An Open Letter to Milo Yiannopoulos

Dear Milo,

I watched, and thoroughly enjoyed, your interview with Michael Voris, last week. Good job! Once again I was impressed with your ability to think on your feet, to retain a truckload of specific data and be able to draw from it on the spot, and to make connections between sometimes seemingly disparate ideas or realities.

I’ve enjoyed your work for several years, now, perhaps because of your complexity and your courage in facing your self-contradictions.  I don’t always reach the same conclusion you do, but I always feel instructed, invigorated, and really impressed by you — in a very positive way.

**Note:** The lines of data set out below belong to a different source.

(** [saveFrame] ends; it leaves no descriptor open and touches no other file;
    when it returns true the file is exactly the payload. *)
Lemma saveFrame_spec bo cfg hdr data len s :
  0 <= len <= Z.of_nat (length data) ->
  let name := frame_filename bo cfg hdr in
  exists ok s', converges (fun n => saveFrame bo n cfg hdr data len s) (ok, s') /\
    (forall m, m <> name -> file s' m = file s m) /\ (forall d, opened s' d = opened s d) /\
    (ok = true -> file s' name = Some (take (Z.to_nat len) data)) /\
    (ok = false -> file s' name = file s name \/
      exists k, file s' name = Some (take k data)).
Proof.
  intros Hlen name. unfold saveFrame. fold name.
  destruct (fs_open s name) as [fd s1] eqn:Eo. destruct (Z.ltb_spec fd 0) as [Hfd|Hfd].
  { destruct (open_none _ _ _ _ Eo Hfd) as [H1 H2]. exists false, s1.
    split_and!; [apply converges_const | done | done | done | by left]. }
  destruct (open_some _ _ _ _ Eo Hfd) as (Hfree & Hnew & Hoth & Hop).
  assert (opened s1 fd = Some name) as Hfd1 by (rewrite Hop; by rewrite decide_True).
  destruct (write_loop_total s1 fd data len name [] Hfd1 Hnew) as ([ok s2] & n & Hn); [lia|].
  destruct (write_loop_correct n s1 fd data len ok s2 name [] Hfd1 Hnew) as (H1 & H2 & k & H3 & H4);
    [lia | by apply Hn |].
  destruct (close_spec s2 fd) as [Hc1 Hc2].
  exists ok, (fs_close s2 fd). split_and!.
  - eapply converges_bind; [by exists n | apply converges_const].
  - intros m Hm. by rewrite Hc1, H1, Hoth.
  - intros d. rewrite Hc2. case_decide; subst; [done|]. by rewrite H2, Hop, decide_False.
  - intros Hok. by rewrite Hc1, H3, (H4 Hok).
  - intros _. right. exists k. by rewrite Hc1, H3.
Qed.
End Saving.

(** ** The loop *)

Definition rx_bytes (rx : received) : Z := 36 + Z.of_nat (length (rx_payload rx)).
Definition total_bytes (rxs : list received) : Z := foldr (fun rx n => rx_bytes rx + n) 0 rxs.

(** The file of a received frame. *)
Definition rx_filename (cfg : Config) (rx : received) : list byte :=
  take 511 (c_string (output_dir cfg) ++ chars "/frame_" ++ pad_zero 8 (decimal (rx_seq rx)) ++
            chars "." ++ frame_ext (rx_fourcc rx)).

Section Handling.
Context {Ops : SslOps} {Laws : SslLaws Ops} {Prog : SslProgress Ops}.
Context {Fs : FsOps} {FLaws : FsLaws Fs} {FProg : FsProgress Fs}.

Lemma length_grow buf len : len <= Z.of_nat (length (grow buf len)).
Proof.
  unfold grow. destruct (Z.ltb_spec (Z.of_nat (length buf)) len); [|lia].
  rewrite length_app, length_replicate. lia.
Qed.

Lemma fill_Some buf bs : (length bs <= length buf)%nat ->
  fill buf bs = Some (bs ++ drop (length bs) buf).
Proof. intros. unfold fill. by rewrite decide_True. Qed.

Definition counted (rxs : list received) (st st' : client_state) : Prop :=
  frames_received (cs_stats st') = u64 (frames_received (cs_stats st) + Z.of_nat (length rxs)) /\
  bytes_received (cs_stats st') = u64 (bytes_received (cs_stats st) + total_bytes rxs) /\
  cs_frames st' = u64 (cs_frames st + Z.of_nat (length rxs)).
(* ===== verification/ProcessMoves.v ===== *)
(** * What moves the threads of the client process

    From every reachable state a thread inside an operation can be driven to the
    operation's end: the capture thread out of [push], the network thread out of
    [pop] and out of the packet it is sending. *)

From S2P Require Import Prelude Bytes Protocol RingQueue RingSpec RingRefine RingProps RingThreads ThreadProps.
From S2P Require Import CameraCapture CameraProps Main Transport Files TlsClient TlsProps TlsTheorems TlsSteps.
From S2P Require Import EndToEnd Pipeline.
From S2P Require Import Process ProcessProps ProcessRefine ProcessFlow ProcessSetup.
From Stdlib Require Import Relation_Operators Wellfounded.Lexicographic_Product.

#[local] Open Scope Z_scope.

Section Moves.
Context {Ops : SslOps} {Laws : SslLaws Ops} {Prog : SslProgress Ops}.
Context (bo : byte_order) (q0 : RingQueue) (cam0 : CameraCapture) (cfg : TlsConfig) (calls0 : list net_call).
Context (Hrep : ring_rep bo q0 sp_empty) (Hmax : max_frame_size_ q0 = MAX_FRAME_SIZE) (Hcam : cam_ok cam0).
Context (ce0 : connect_env) (Hce0 : fresh_env ce0).

(** [pop] is only called with the timeout of the network loop. *)
Definition pop_timeout (p : proc) : Prop :=
  match sy_network (p_sys p) with
  | CLock t | CTest t | CSleep t _ => t = QUEUE_TIMEOUT_MS
  | _ => True
  end.

Record live_inv (p : proc) : Prop := mkLiveInv {
  li_base : proc_base bo q0 p;
  li_net : net_inv bo cfg calls0 ce0 p;
  li_timeout : pop_timeout p
}.

Lemma pop_timeout_frame p p' :
  sy_network (p_sys p') = sy_network (p_sys p) \/ sy_network (p_sys p') = wake (sy_network (p_sys p)) ->
  pop_timeout p -> pop_timeout p'.
Proof. unfold pop_timeout. intros [-> | ->]; [done|]. by destruct (sy_network (p_sys p)). Qed.

Lemma live_step p p' : live_inv p -> proc_step bo p p' -> live_inv p'.
Proof.
  intros [Hb Hn Ht] Hst. constructor; [by eapply base_step | by eapply net_inv_step |].
  destruct Hst as [H|H|H| ->]; [| | |done].
  - destruct (capture_frame bo p p' H) as (_ & _ & _ & _ & _ & _ & _ & _ & E). by eapply pop_timeout_frame.
  - destruct H as [| | | | |p e s H Hne Hs| | | | | | | | | ]; try done.
    unfold pop_timeout in *. cbn. by destruct Hs; cbn in *.
  - destruct (main_frame p p' H) as (_ & _ & _ & _ & _ & _ & E & _). by eapply pop_timeout_frame.
Qed.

Now, in the last few minutes of the Voris interview, the conversation became very personal. I was deeply moved by your willingness to “go there,” to be transparent about the contradiction between how you live and what you believe — and demonstrate such a deep understanding of!

I don’t expect you to be familiar with my work but for eleven and a half years I was married to a man who is now, and has been for more than 30 years, in the gay lifestyle. I’ve watched my children used as ammunition, and emotionally and spiritually warped in power plays, and since you brought up being a “stepdad” now, this is what I want to broach with you.  As I’m 61 years old, and you are younger than my children, I trust you will forgive the “maternal” tone:

As a stepdad, what are you doing to help foster a sense of respect and appreciation of your “stepchild/ren’s” mother?  It’s up to you to do that. It’s up to you to see to it that their dad models for them appreciation and respect for their mother.  Don’t cheat her out of that. And don’t make loyalty to you and the gay cause a condition for approving of them. Let them love their mother; encourage it and foster it.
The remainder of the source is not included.